Electrical motors consume more than 40% of Pakistan‟s national power. The penetration of high efficiency motors
remains low in Pakistan‟s industrial and agriculture sector, whereas the use of Eff3 or below Eff2 motors have a
substantial market share. Harmonization of recent Pakistan standard with IEC 60034-30 (2007)requires
promulgation of labeling Eff1 or IE2/IE3 and complete removal of Eff3 motors. This paper presents the idea of
labeling and the Minimum Energy Performance Standard (MEPS) schemes of different motors. Moreover, a
methodology is presented for calculating efficiency of older motors being used in on-going industry, aiming at
energy conservation for reducing maximum demand and introducing new standards and regulations in Pakistan.

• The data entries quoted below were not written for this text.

(* ===== verification/OperatorProps.v ===== *)
(** * Properties of the operator provider

    The invariant of every state a mounted provider reaches (connects in flight, timers,
    sockets), and from it the exclusion, progress and acknowledgement theorems. *)
From stdpp Require Import base list strings.
From Stdlib Require Import ZArith NArith.
From S2P Require Import Prelude JsString JsValue Regex Catalog Protocol Display Envelope.
From S2P Require Import Events EventsFacts Store EventsProps Client Operator.

(** ** The invariant *)

(** The current connection has not been given up. *)
Definition live (p : Provider) : bool :=
  match p_active p with
  | Some i => match p_conns p !! i with Some c => negb (c_closed c) | None => false end
  | None => false
  end.

(** What keeps the provider going: connects in flight, retries scheduled, the live
    connection. *)
Definition tokens (p : Provider) : nat :=
  p_inflight p + length (p_timers p) + (if live p then 1 else 0).

Definition finished (r : ReadyState) : Prop := r = CLOSING ∨ r = CLOSED.

Record conns_ok (p : Provider) : Prop := {
  ok_open i c : p_conns p !! i = Some c → c_closed c = false → p_active p = Some i;
  ok_closed i c : p_conns p !! i = Some c → c_closed c = true → finished (c_ready c);
}.

Record inv (p : Provider) : Prop := {
  inv_conns : conns_ok p;
  inv_tokens : tokens p ≤ 1;
  inv_retry : Forall (λ x, p_retry p = Some x.1 ∧ x.2 = backoff (pred (p_attempts p)) ∧
                           0 < p_attempts p) (p_timers p);
  inv_attempts : p_attempts p ≤ 5;
  inv_disposed : p_disposed p = true → p_timers p = [] ∧ live p = false;
  inv_progress : p_disposed p = false → tokens p = 0 → p_attempts p = 5 ∧ p_connection p = Degraded;
}.

Lemma unclosed_live p i c :
  conns_ok p → p_conns p !! i = Some c → c_closed c = false → live p = true.
Proof.
  intros [Ho _] Hi Hc. unfold live. by rewrite (Ho i c Hi Hc), Hi, Hc.
Qed.

(** ** Changing a connection *)

Lemma updateConn_lookup f i p j c :
  p_conns (updateConn f i p) !! j = Some c →
  (j = i ∧ ∃ c0, p_conns p !! i = Some c0 ∧ c = f c0) ∨ (j ≠ i ∧ p_conns p !! j = Some c).
Proof.
  simpl. destruct (decide (j = i)) as [->|Hne].
  - rewrite list_lookup_alter_eq. destruct (p_conns p !! i) as [c0|] eqn:Hc0; [|done].
    intros [= <-]. left. eauto.
  - rewrite list_lookup_alter_ne by done. auto.
Qed.

Lemma closeActive_ok p : conns_ok p → conns_ok (closeActive p) ∧ live (closeActive p) = false.
Proof.
  intros [Ho Hc]. unfold closeActive. destruct (p_active p) as [a|] eqn:Ha.
  - split; [split|].
    + intros i c [[-> (c0 & _ & ->)]|[Hne Hi]]%updateConn_lookup Hcl; [done|].
      by pose proof (Ho i c Hi Hcl); simplify_eq.
    + intros i c [[-> (c0 & _ & ->)]|[Hne Hi]]%updateConn_lookup Hcl; [|by eapply Hc].
      simpl. unfold finished. destruct (c_ready c0); auto.
    + unfold live. simpl. rewrite Ha, list_lookup_alter_eq. by destruct (p_conns p !! a).
  - split; [split; [intros i c Hi Hcl; by discriminate (Ho i c Hi Hcl)|done]|].
    unfold live. by rewrite Ha.
Qed.

(** A change of a socket's state that respects the connection's flag. *)
Definition respects (f : Conn → Conn) (i : nat) (p : Provider) : Prop :=
  ∀ c, p_conns p !! i = Some c →
    c_closed (f c) = c_closed c ∧ (c_closed c = true → finished (c_ready (f c))).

Keywords: Energy Efficiency, Energy Efficient Motors, Energy Efficiency Standards.
1. Introduction
The increased awareness of global warming and depletion of fossil fuels brings several
challenges for optimum use of energy throughout the world. Considering the case of Pakistan,
electricity crisis has slow down the wheel of socio economic development. Table 1 shows the
electricity generation and the demand for a typical period of 2003 to 2010 [1]. Load shedding of
8-10 hours in urban areas and 12-16 hours in rural areas has resulted in many problems
especially in industrial sector. In recent days the power generation is even not maintained and
further increase in load shedding will cause more energy crisis. Electrical motors are the major
load in any industry which consumes about 30%-80% of total energy [2]. A huge amount of
energy saving is possible with the adoption of high efficient motors.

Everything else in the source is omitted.